## Exercise instructions
Could you reproduce the lines below from the one with "length inp = nRowsToRead a -> Z.of_nat" through the one with "Definition build_two (limit"? Keep both ends and add nothing.

## Given data
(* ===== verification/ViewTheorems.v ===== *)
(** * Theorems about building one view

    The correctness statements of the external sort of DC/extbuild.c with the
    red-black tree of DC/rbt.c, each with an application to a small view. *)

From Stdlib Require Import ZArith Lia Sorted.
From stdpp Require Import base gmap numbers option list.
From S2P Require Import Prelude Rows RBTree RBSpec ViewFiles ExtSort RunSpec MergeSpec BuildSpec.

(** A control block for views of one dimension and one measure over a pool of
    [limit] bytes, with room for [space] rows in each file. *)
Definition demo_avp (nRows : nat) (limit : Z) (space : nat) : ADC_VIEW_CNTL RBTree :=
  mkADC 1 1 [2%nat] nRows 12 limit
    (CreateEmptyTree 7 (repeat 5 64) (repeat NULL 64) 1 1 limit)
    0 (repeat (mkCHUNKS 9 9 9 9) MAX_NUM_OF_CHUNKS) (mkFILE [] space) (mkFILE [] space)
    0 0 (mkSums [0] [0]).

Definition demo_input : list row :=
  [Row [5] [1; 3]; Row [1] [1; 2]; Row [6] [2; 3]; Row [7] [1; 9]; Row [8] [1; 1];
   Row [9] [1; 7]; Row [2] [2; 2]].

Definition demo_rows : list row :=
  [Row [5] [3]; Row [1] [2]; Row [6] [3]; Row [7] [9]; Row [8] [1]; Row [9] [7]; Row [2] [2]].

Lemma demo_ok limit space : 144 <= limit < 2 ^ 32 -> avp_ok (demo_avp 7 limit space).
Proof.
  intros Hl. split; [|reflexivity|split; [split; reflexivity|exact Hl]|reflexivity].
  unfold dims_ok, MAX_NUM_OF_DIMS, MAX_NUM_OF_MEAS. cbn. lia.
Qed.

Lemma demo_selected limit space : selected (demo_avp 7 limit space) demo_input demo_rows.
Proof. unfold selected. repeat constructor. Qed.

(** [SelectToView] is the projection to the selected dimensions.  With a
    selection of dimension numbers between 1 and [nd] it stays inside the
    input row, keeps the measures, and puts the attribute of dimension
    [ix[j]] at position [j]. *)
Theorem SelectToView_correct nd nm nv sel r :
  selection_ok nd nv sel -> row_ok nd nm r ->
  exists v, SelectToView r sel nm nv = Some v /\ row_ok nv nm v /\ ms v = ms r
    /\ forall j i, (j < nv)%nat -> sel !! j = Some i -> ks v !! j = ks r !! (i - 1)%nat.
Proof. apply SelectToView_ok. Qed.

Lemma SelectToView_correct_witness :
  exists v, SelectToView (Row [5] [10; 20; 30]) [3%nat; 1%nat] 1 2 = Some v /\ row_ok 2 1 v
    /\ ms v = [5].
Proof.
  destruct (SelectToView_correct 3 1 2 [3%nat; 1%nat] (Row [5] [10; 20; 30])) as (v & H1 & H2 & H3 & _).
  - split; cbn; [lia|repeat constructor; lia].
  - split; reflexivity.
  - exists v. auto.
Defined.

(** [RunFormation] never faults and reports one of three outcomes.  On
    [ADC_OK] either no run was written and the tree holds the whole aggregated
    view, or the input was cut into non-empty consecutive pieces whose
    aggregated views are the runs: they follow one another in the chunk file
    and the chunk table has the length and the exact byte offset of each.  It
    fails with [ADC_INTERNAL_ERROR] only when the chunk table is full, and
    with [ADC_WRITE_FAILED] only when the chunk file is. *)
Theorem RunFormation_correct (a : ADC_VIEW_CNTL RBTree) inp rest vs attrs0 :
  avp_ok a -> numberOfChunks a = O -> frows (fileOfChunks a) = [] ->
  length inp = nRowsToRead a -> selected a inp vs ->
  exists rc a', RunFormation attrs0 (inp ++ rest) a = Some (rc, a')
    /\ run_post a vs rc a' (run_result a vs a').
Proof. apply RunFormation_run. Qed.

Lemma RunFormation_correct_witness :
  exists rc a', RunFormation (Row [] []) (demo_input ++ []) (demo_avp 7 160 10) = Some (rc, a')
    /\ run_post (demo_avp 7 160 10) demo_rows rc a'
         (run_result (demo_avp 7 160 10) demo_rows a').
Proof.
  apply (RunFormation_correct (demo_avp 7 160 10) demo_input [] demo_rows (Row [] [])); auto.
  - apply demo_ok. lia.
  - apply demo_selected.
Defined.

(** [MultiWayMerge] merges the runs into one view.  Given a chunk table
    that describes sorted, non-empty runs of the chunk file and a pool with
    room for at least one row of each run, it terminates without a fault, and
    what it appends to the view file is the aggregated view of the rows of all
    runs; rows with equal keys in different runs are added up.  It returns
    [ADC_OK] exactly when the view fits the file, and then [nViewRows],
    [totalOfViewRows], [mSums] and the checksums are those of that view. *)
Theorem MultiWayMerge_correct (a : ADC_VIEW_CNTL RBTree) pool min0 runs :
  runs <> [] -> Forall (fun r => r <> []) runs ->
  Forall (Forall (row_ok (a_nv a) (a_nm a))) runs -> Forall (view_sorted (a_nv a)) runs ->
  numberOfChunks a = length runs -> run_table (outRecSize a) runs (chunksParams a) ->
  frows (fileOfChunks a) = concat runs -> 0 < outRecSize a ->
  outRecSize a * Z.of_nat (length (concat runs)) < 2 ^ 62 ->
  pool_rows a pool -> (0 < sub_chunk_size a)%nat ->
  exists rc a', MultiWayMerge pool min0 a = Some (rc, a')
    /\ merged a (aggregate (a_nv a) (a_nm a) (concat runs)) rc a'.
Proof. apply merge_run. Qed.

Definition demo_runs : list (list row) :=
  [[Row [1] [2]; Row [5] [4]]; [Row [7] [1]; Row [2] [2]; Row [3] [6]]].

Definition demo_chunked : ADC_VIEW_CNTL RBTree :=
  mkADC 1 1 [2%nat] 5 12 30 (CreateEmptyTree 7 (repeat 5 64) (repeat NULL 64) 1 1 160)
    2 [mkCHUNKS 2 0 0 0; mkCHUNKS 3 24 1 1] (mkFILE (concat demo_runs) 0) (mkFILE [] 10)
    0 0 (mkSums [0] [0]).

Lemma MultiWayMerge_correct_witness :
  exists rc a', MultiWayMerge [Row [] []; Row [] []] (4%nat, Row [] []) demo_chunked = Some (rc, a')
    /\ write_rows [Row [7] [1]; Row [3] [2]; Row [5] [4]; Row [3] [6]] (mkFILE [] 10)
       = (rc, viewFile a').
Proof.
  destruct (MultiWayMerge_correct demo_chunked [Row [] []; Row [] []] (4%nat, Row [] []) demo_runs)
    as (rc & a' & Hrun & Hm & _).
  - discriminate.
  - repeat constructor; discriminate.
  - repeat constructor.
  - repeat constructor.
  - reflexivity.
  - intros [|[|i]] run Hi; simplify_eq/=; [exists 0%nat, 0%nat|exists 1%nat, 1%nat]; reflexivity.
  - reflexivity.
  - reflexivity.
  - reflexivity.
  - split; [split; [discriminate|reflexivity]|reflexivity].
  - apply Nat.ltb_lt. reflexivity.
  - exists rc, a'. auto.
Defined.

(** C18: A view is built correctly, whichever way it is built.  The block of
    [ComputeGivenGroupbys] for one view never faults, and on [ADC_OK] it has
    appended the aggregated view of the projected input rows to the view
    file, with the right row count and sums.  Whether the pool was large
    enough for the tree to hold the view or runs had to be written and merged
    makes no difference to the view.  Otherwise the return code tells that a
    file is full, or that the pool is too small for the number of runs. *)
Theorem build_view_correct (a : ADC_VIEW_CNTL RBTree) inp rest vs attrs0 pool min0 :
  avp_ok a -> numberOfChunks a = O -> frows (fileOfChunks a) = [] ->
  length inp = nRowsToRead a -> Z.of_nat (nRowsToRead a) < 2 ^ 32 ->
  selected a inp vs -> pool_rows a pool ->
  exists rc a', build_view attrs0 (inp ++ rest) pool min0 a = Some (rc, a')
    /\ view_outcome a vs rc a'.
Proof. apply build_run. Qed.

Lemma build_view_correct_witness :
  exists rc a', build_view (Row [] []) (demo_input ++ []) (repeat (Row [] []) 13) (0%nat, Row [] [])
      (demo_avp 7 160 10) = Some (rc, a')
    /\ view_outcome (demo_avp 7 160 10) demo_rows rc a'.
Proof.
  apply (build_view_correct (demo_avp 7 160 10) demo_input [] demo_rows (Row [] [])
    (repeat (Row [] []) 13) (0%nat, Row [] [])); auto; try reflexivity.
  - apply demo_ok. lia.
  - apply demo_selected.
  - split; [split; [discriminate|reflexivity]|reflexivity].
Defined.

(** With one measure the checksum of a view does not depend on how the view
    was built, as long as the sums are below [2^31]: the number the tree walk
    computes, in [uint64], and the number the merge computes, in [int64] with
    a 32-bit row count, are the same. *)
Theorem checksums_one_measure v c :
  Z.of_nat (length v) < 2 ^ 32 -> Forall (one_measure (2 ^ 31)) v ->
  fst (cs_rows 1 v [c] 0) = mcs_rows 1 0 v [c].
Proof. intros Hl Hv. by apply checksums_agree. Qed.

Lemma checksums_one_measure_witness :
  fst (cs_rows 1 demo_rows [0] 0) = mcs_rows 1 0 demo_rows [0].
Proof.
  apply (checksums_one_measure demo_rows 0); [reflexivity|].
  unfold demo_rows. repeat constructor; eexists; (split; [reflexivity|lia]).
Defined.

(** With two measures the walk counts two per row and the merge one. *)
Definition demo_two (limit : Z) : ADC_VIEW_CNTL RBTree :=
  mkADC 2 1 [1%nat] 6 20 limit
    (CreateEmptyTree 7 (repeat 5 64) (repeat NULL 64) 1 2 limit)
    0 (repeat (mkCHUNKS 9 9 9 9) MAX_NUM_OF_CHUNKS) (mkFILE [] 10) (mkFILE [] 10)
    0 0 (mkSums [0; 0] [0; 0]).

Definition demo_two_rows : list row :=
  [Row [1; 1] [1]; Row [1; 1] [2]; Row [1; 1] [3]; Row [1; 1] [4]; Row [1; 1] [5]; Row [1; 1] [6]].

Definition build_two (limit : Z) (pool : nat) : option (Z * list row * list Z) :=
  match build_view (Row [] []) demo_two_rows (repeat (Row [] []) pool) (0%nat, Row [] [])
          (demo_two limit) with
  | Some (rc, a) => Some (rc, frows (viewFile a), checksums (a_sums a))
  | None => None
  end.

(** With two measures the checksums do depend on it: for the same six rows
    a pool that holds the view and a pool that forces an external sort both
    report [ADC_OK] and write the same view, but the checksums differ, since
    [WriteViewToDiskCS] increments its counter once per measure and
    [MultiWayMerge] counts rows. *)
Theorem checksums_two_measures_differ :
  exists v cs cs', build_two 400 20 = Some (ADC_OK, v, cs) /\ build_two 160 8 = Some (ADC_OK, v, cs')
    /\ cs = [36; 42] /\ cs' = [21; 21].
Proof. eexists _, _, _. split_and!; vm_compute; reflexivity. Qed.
...
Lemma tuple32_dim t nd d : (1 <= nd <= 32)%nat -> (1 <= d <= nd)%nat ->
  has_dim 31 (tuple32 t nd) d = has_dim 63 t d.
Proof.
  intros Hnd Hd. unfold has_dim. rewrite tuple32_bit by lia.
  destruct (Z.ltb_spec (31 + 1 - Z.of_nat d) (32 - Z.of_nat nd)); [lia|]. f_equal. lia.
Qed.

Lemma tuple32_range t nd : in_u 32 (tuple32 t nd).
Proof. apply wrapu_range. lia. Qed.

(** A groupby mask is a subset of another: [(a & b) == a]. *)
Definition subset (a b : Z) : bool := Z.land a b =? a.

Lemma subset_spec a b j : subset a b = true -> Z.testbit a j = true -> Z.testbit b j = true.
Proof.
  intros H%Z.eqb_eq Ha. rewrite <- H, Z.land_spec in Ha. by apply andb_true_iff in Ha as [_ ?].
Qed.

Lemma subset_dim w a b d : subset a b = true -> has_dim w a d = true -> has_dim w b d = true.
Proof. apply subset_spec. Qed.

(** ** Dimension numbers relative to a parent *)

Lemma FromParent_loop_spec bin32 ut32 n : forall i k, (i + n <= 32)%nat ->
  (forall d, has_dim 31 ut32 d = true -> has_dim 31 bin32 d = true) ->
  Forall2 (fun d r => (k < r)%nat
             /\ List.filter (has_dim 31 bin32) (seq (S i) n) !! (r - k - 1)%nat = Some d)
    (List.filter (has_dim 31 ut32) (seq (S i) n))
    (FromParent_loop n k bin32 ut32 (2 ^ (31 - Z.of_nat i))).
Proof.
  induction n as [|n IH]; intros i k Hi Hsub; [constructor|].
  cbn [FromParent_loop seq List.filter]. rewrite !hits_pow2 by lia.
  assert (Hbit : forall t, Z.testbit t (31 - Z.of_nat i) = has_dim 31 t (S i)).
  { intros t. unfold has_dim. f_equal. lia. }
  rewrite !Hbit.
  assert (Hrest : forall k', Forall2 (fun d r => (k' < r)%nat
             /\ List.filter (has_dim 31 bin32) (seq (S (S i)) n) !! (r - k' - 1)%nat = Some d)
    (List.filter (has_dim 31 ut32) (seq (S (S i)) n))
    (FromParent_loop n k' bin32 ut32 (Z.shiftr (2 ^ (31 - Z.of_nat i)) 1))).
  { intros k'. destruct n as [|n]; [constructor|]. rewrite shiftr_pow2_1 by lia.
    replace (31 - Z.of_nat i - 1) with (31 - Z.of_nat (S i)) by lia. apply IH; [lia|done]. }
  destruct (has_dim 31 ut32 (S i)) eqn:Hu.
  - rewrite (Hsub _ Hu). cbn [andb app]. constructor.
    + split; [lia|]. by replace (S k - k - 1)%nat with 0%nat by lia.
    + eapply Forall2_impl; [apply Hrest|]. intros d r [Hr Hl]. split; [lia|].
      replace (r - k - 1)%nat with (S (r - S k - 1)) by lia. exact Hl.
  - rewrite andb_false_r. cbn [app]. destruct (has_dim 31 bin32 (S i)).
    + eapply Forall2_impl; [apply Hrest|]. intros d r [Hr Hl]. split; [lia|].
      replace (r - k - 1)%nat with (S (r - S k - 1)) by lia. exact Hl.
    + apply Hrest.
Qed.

## Answer to this problem
  length inp = nRowsToRead a -> Z.of_nat (nRowsToRead a) < 2 ^ 32 ->
  selected a inp vs -> pool_rows a pool ->
  exists rc a', build_view attrs0 (inp ++ rest) pool min0 a = Some (rc, a')
    /\ view_outcome a vs rc a'.
Proof. apply build_run. Qed.

Lemma build_view_correct_witness :
  exists rc a', build_view (Row [] []) (demo_input ++ []) (repeat (Row [] []) 13) (0%nat, Row [] [])
      (demo_avp 7 160 10) = Some (rc, a')
    /\ view_outcome (demo_avp 7 160 10) demo_rows rc a'.
Proof.
  apply (build_view_correct (demo_avp 7 160 10) demo_input [] demo_rows (Row [] [])
    (repeat (Row [] []) 13) (0%nat, Row [] [])); auto; try reflexivity.
  - apply demo_ok. lia.
  - apply demo_selected.
  - split; [split; [discriminate|reflexivity]|reflexivity].
Defined.

(** With one measure the checksum of a view does not depend on how the view
    was built, as long as the sums are below [2^31]: the number the tree walk
    computes, in [uint64], and the number the merge computes, in [int64] with
    a 32-bit row count, are the same. *)
Theorem checksums_one_measure v c :
  Z.of_nat (length v) < 2 ^ 32 -> Forall (one_measure (2 ^ 31)) v ->
  fst (cs_rows 1 v [c] 0) = mcs_rows 1 0 v [c].
Proof. intros Hl Hv. by apply checksums_agree. Qed.

Lemma checksums_one_measure_witness :
  fst (cs_rows 1 demo_rows [0] 0) = mcs_rows 1 0 demo_rows [0].
Proof.
  apply (checksums_one_measure demo_rows 0); [reflexivity|].
  unfold demo_rows. repeat constructor; eexists; (split; [reflexivity|lia]).
Defined.

(** With two measures the walk counts two per row and the merge one. *)
Definition demo_two (limit : Z) : ADC_VIEW_CNTL RBTree :=
  mkADC 2 1 [1%nat] 6 20 limit
    (CreateEmptyTree 7 (repeat 5 64) (repeat NULL 64) 1 2 limit)
    0 (repeat (mkCHUNKS 9 9 9 9) MAX_NUM_OF_CHUNKS) (mkFILE [] 10) (mkFILE [] 10)
    0 0 (mkSums [0; 0] [0; 0]).

Definition demo_two_rows : list row :=
  [Row [1; 1] [1]; Row [1; 1] [2]; Row [1; 1] [3]; Row [1; 1] [4]; Row [1; 1] [5]; Row [1; 1] [6]].

Definition build_two (limit : Z) (pool : nat) : option (Z * list row * list Z) :=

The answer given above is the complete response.